I've been having random problems with my computer (built by myself 2 years ago) for the past year or so (including; initial windows loading problems with not getting to login screen; random crashes (no bsod but basically should have probably); file explorer randomly crashing; graphics all of a sudden going crazy; not detecting monitors; what seems like windows crashing without bsod'ing somehow; a couple of actual bsod's; etc.) and have been going through all the troubleshooting steps I could think of and find online for said problems as they came up, (monitored the temperatures of CPU/GPU/SSDs; Reseated CPU/GPU/Memory/SSDs/Power Cables; reinstalled graphics drivers; updated drivers for all components; checked for/repaired corrupted files and windows files; etc.) and those steps kinda seemed like they would work but then I'd just run into something else not working somewhere between a week to even sometimes a month later. Only recently it dawned on me to check up on my boot drive, which I hadn't done so in a long while. With the problems I have been having, I definitely should have done that much earlier and also should have much more heavily considered/done a reinstall of windows but I'll be honest it sounded like a hassle to go through all that at the time, but I definitely will be doing that very soon regardless.

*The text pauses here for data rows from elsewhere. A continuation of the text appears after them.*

(** One transition on the two sets of a token. *)
Lemma sem_ok_replaced c s s' toks T P tok m1 m2 n1 n2 :
  sem_ok (mkSystem c s toks) -> toks !! tok = None \/ toks !! tok = Some (T, P) ->
  holds_zset c s (tenant_key sem T) m1 -> holds_zset c s (provider_key sem P) m2 ->
  replaced c s s' (tenant_key sem T) n1 (provider_key sem P) n2 (lease_key sem tok) ->
  (forall b, cap (tenant_key sem T) = Some b -> active_count c n1 <= b) ->
  (forall b, cap (provider_key sem P) = Some b -> active_count c n2 <= b) ->
  (forall j e, j <> tok -> c < e -> m1 !! j = Some e -> n1 !! j = Some e) ->
  (forall j e, j <> tok -> c < e -> m2 !! j = Some e -> n2 !! j = Some e) ->
  (forall t, c <= t -> live t s' (lease_key sem tok) <> None ->
     exists e, t < e /\ n1 !! tok = Some e /\ n2 !! tok = Some e) ->
  sem_ok (mkSystem c s' (<[tok := (T, P)]> toks)).
Proof.
  intros Hy Htok H1 H2 (R1 & R2 & R3) B1 B2 K1 K2 Hlease.
  assert (Hother : forall k, slot_key k -> k <> tenant_key sem T -> k <> provider_key sem P -> forall m,
            holds_zset c s' k m <-> holds_zset c s k m).
  { intros k Hk N1 N2 m. unfold holds_zset, zset. by rewrite R3 by (try done; by apply slot_not_lease). }
  assert (Hsets : forall k m, slot_key k -> holds_zset c s' k m ->
    (k = tenant_key sem T /\ m = n1) \/ (k = provider_key sem P /\ m = n2) \/
    (k <> tenant_key sem T /\ k <> provider_key sem P /\ holds_zset c s k m)).
  { intros k m Hk Hm. destruct (decide (k = tenant_key sem T)) as [->|N1].
    { left. split; [done|]. by eapply holds_unique. }
    destruct (decide (k = provider_key sem P)) as [->|N2].
    { right. left. split; [done|]. by eapply holds_unique. }
    right. right. split_and!; [done..|]. by apply Hother. }
  split; simpl.
  - intros k Hk. destruct (decide (k = tenant_key sem T)) as [->|N1]; [eauto|].
    destruct (decide (k = provider_key sem P)) as [->|N2]; [eauto|].
    destruct (so_zset _ Hy k Hk) as [m Hm]. exists m. by apply Hother.
  - intros k m b Hk Hm Hcap. destruct (Hsets k m Hk Hm) as [[-> ->]|[[-> ->]|(N1 & N2 & Hm')]]; [auto..|].
    by apply (so_bound _ Hy k).
  - intros tok' Hn. apply lookup_insert_None in Hn as [Hn Hne].
    assert (Hl : lease_key sem tok' <> lease_key sem tok) by (intros E; by apply lease_key_inj in E).
    rewrite R3; [by apply (so_fresh _ Hy)| | |done]; intros E; symmetry in E.
    + by apply tenant_ne_lease in E.
    + by apply provider_ne_lease in E.
  - intros tok' T' P' t k m Ht' Ht Hl Hk Hm.
    assert (Hslot : slot_key k) by (destruct Hk as [->| ->]; [left|right]; eauto).
    rewrite lookup_insert in Ht'. case_decide as Etok.
    + injection Ht' as <- <-. subst tok'. destruct (Hlease t Ht Hl) as (e & He & E1 & E2). exists e.
      destruct Hk as [->| ->].
      * by rewrite (holds_unique _ _ _ _ _ Hm R1).
      * by rewrite (holds_unique _ _ _ _ _ Hm R2).
    + assert (Hl' : live t s (lease_key sem tok') <> None).
      { intros En. apply Hl. rewrite (live_later c t) in * by done. rewrite R3; [done| | |].
        - intros E; symmetry in E. by apply tenant_ne_lease in E.
        - intros E; symmetry in E. by apply provider_ne_lease in E.
        - intros E. apply Etok. symmetry. by apply lease_key_inj in E. }
      destruct (Hsets k m Hslot Hm) as [[-> ->]|[[-> ->]|(N1 & N2 & Hm')]].
      * destruct (so_lease _ Hy tok' T' P' t (tenant_key sem T) m1 Ht' Ht Hl' Hk H1) as (e & He & Hlt).
        exists e. split; [apply K1; [congruence|simpl in Ht; lia|done]|done].
      * destruct (so_lease _ Hy tok' T' P' t (provider_key sem P) m2 Ht' Ht Hl' Hk H2) as (e & He & Hlt).
        exists e. split; [apply K2; [congruence|simpl in Ht; lia|done]|done].
      * by apply (so_lease _ Hy tok' T' P' t k).
Qed.

Lemma sem_ok_token c s toks tok T P :
  sem_ok (mkSystem c s toks) -> toks !! tok = None -> sem_ok (mkSystem c s (<[tok := (T, P)]> toks)).
Proof.
  intros Hy Hn.
  destruct (so_zset _ Hy (tenant_key sem T)) as [m1 H1]; [left; eauto|].
  destruct (so_zset _ Hy (provider_key sem P)) as [m2 H2]; [right; eauto|].
  eapply (sem_ok_replaced c s s toks T P tok m1 m2 m1 m2); try done; try (by left).
  - intros b Hb. eapply (so_bound _ Hy (tenant_key sem T)); [left; eauto|done|done].
  - intros b Hb. eapply (so_bound _ Hy (provider_key sem P)); [right; eauto|done|done].
  - intros t Ht Hl. exfalso. apply Hl. rewrite (live_later c t) by done. pose proof (so_fresh _ Hy tok Hn) as Hf.
    simpl in Hf. by rewrite Hf.
Qed.

Lemma sem_ok_later c c' s toks : c <= c' -> sem_ok (mkSystem c s toks) -> sem_ok (mkSystem c' s toks).
Proof.
  intros Hle Hy. split; simpl.
  - intros k Hk. destruct (so_zset _ Hy k Hk) as [m Hm]. exists m. by eapply holds_later.
  - intros k m b Hk Hm Hcap. destruct (so_zset _ Hy k Hk) as [m0 Hm0].
    rewrite (holds_unique _ _ _ _ _ Hm (holds_later _ _ _ _ _ Hle Hm0)).
    pose proof (so_bound _ Hy k m0 b Hk Hm0 Hcap) as Hb. pose proof (active_later c c' m0 Hle). simpl in Hb. lia.
  - intros tok Hn. pose proof (so_fresh _ Hy tok Hn) as Hf. simpl in Hf. by rewrite (live_later c c'), Hf.
  - intros tok T P t k m Htok Ht Hl Hk Hm.
    assert (Hslot : slot_key k) by (destruct Hk as [->| ->]; [left|right]; eauto).
    destruct (so_zset _ Hy k Hslot) as [m0 Hm0].
    rewrite (holds_unique _ _ _ _ _ Hm (holds_later _ _ _ _ _ Hle Hm0)).
    eapply (so_lease _ Hy); [done| |done|done|done]. simpl. lia.
Qed.

Lemma acquire_ok c s toks T P tl pl ttl tok d :
  sem_ok (mkSystem c s toks) -> toks !! tok = None ->
  permitted tl (tenant_key sem T) -> permitted pl (provider_key sem P) ->
  sem_ok (mkSystem c (Acquire sem T P tl pl ttl (inr tok) c c d s).2 (<[tok := (T, P)]> toks)).
Proof.
  intros Hy Hn Ptl Ppl. pose proof (sem_ok_token c s toks tok T P Hy Hn) as Hsame. unfold Acquire.
  destruct (blank T || blank P || (tl <? 0) || (pl <? 0) || (ttl <=? 0)); [done|].
  destruct (so_zset _ Hy (tenant_key sem T)) as [m1 H1]; [left; eauto|].
  destruct (so_zset _ Hy (provider_key sem P)) as [m2 H2]; [right; eauto|]. simpl in H1, H2.
  destruct (acquire_run sem T P tok c (milliseconds ttl) tl pl (T +:+ NUL +:+ P) s m1 m2 H1 H2 (so_fresh _ Hy tok Hn))
    as (r & s' & Hrun & HQ).
  assert (Hok : sem_ok (mkSystem c s' (<[tok := (T, P)]> toks))).
  { assert (Hb1 : forall b, cap (tenant_key sem T) = Some b -> active_count c m1 <= b)
      by (intros b Hb; eapply (so_bound _ Hy (tenant_key sem T)); [left; eauto|done|done]).
    assert (Hb2 : forall b, cap (provider_key sem P) = Some b -> active_count c m2 <= b)
      by (intros b Hb; eapply (so_bound _ Hy (provider_key sem P)); [right; eauto|done|done]).
    assert (Hact : forall m j e, c < e -> m !! j = Some e -> active c m !! j = Some e)
      by (intros m j e He Hm; by apply map_lookup_filter_Some).
    destruct (full c tl m1 || full c pl m2) eqn:Ef.
    - destruct HQ as (_ & HR & HL).
      eapply (sem_ok_replaced c s s' toks T P tok m1 m2); [done|by left|done|done|exact HR|..]; try by eauto.
      + unfold active_count. rewrite active_purged. exact Hb1.
      + unfold active_count. rewrite active_purged. exact Hb2.
      + intros t Ht Hl. exfalso. apply Hl. by rewrite (live_later c t), HL by done.
    - destruct HQ as [HR HL]. apply orb_false_iff in Ef as [F1 F2]. unfold full in F1, F2.
      eapply (sem_ok_replaced c s s' toks T P tok m1 m2); [done|by left|done|done|exact HR|..].
      + intros b Hb. unfold permitted in Ptl. rewrite Hb in Ptl. rewrite (proj2 (Z.ltb_lt 0 tl)) in F1 by lia.
        simpl in F1. bools. pose proof (active_insert c m1 tok (c + milliseconds ttl)). lia.
      + intros b Hb. unfold permitted in Ppl. rewrite Hb in Ppl. rewrite (proj2 (Z.ltb_lt 0 pl)) in F2 by lia.
        simpl in F2. bools. pose proof (active_insert c m2 tok (c + milliseconds ttl)). lia.
      + intros j e Hj He Hm. rewrite lookup_insert_ne by done. by apply Hact.
      + intros j e Hj He Hm. rewrite lookup_insert_ne by done. by apply Hact.
      + intros t Ht Hl. rewrite (live_later c t) in Hl by done.
        destruct (0 <? milliseconds ttl); destruct HL as [_ HL]; rewrite HL in Hl; [|done].
        unfold unexpired in Hl. simpl in Hl. destruct (Z.ltb_spec t (c + milliseconds ttl)); [|done].
        exists (c + milliseconds ttl). by rewrite !lookup_insert_eq. }
  destruct d as [|msg|msg]; cbn [call]; [|done|].
  - rewrite Hrun. destruct r as [e|n]; [done|]. by destruct (negb (n =? 1)).
  - by rewrite Hrun.
Qed.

Back to my boot drive, it's a Samsung 980 pro 2TB SSD which I bought in late 2021 (yes it was part of that batch with the bad firmware, which I did eventually update, but I wasn't made aware of that issue until it had like 1/2 to 1 year of use on it) Upon looking for problems with the drive, I tried running Samsung magician scans, the SMART info on the surface always said it was healthy and Samsung magician and Crystaldiskinfo never had anything that said there were problems, I now know to not really trust that completely...
Of the 4 scans they have on the Samsung magician software,
the "short scan" and "short SMART self-test" versions went off with nothing coming up as wrong,
the "full scan" would show like 10 bad sectors and upon trying to use their "recovery" function it would just error and tell me to check the drive was properly connected and to try again,
the "extended SMART self-test" would error out very early in the test and gave an error that said "defects detected" and pointed me to Samsung's own troubleshooting saying to replace the SSD.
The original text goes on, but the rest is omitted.